Objective
The aims of this study were to evaluate a commercially available ELISA for the detection of bovine viral diarrhoea virus (BVDV)‐specific antibodies in individual milk compared with individual serum samples, and in bulk milk samples compared with within‐herd antibody prevalence and bulk milk quantitative reverse transcription polymerase chain reaction (qRT‐PCR) results.
Methods
Paired individual serum and individual milk samples were collected from 125 lactating cows and tested by ELISA; 96 bulk milk samples were also tested. Within‐herd antibody prevalence was calculated based on milk ELISA results for 25 individual cows in each herd.
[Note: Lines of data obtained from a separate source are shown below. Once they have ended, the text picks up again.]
(* ===== verification/ClientReceiving.v ===== *)
(** * Responses through the client (base_client::on_receive_frame, stream, response)

    What the user gets of a response: the peer sends a HEADERS frame with a header block of its
    encoder, and DATA frames; the client decodes the block, finds the stream and calls the
    handler of the request when a frame ends the stream. *)
From S2P Require Import Prelude Memory Utils Buffer HeaderField Protocol Frame FrameBuilder.
From S2P Require Import Request Response Stream IndexedDynamicTable HpackSync HpackCodec StreamRegistry Reassembly BaseClient ClientReading.
From S2P Require Streambuf Encoder Decoder Window SettingsManager.
Import Streambuf (contents).

(** A buffer with a DATA frame of stream [id] with the data [d], perhaps padded. *)
Definition stream_data (id : Z) (last : bool) (b : buffer) (d : list Z) : Prop :=
  buffer_ok b /\ exists flags pad,
    data_view b = rfc_frame 0 flags id (data_payload pad d) /\
    Z.of_nat (length (data_payload pad d)) < 2 ^ 24 /\ has_flag flags END_STREAM = last /\
    match pad with
    | None => has_flag flags PADDED = false
    | Some p => has_flag flags PADDED = true /\ Z.of_nat (length p) < 256
    end.

Lemma stream_data_holds id last b d : fits 32 id -> stream_data id last b d -> holds_data b d.
Proof.
  intros Hf (Hb & flags & pad & Hv & Hl & _ & Hp). split; [done|]. by exists flags, id, pad.
Qed.

(** DATA frames of a stream, the last of which ends it. *)
Fixpoint data_sequence (id : Z) (bs : list buffer) (ds : list (list Z)) : Prop :=
  match bs, ds with
  | [b], [d] => stream_data id true b d
  | b :: bs, d :: ds => stream_data id false b d /\ data_sequence id bs ds
  | _, _ => False
  end.

(** A response with these fields and this body so far. *)
Record response_so_far (fs : header) (body : list Z) (r : response) : Prop := {
  rf_headers : response_headers r = fs;
  rf_status : status r = match List.find is_status fs with Some hf => m_value hf | None => [] end;
  rf_body : body_range r = body;
  rf_size : response_body_size r = Z.of_nat (length body);
  rf_blocks : Forall (fun b => 0 <= sp_len (bb_span b)) (body_blocks r);
}.

Section receiving.
Context {SS : SetSearch} {H : Type} (fresh : Z -> Z) (heap : Z -> Z) (addr : Z).
Context (Hheap : forall x, is_byte (heap x)) (moved_response : response -> response).
Implicit Types (c : base_client H) (s : stream H).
Additionally, 167 bulk milk samples were tested for BVDV‐specific antibodies by ELISA and for the presence of BVDV by qRT‐PCR to establish the correlation between antibody result and virus presence.
Results
Good agreement was observed between individual milk and serum results (Kappa = 0.865). The ELISA was observed to detect BVDV‐specific antibodies in individual milk samples with a relative sensitivity of 96.6% and specificity of 89.2%. The bulk milk samples revealed a strong (r2 = 0.95) relationship between the ELISA result and the within‐herd antibody prevalence. The proportion of herds that tested positive by bulk milk qRT‐PCR increased as the bulk milk antibody S/P ratio increased.
Conclusion
Commercially available ELISA testing of individual and bulk milk samples is an appropriate alternative to serum testing with good test performance in these samples. Determining a threshold for the detection of herds containing active BVD infection by testing bulk milk is a novel use for an antibody ELISA kit and provides more practical, relevant test results.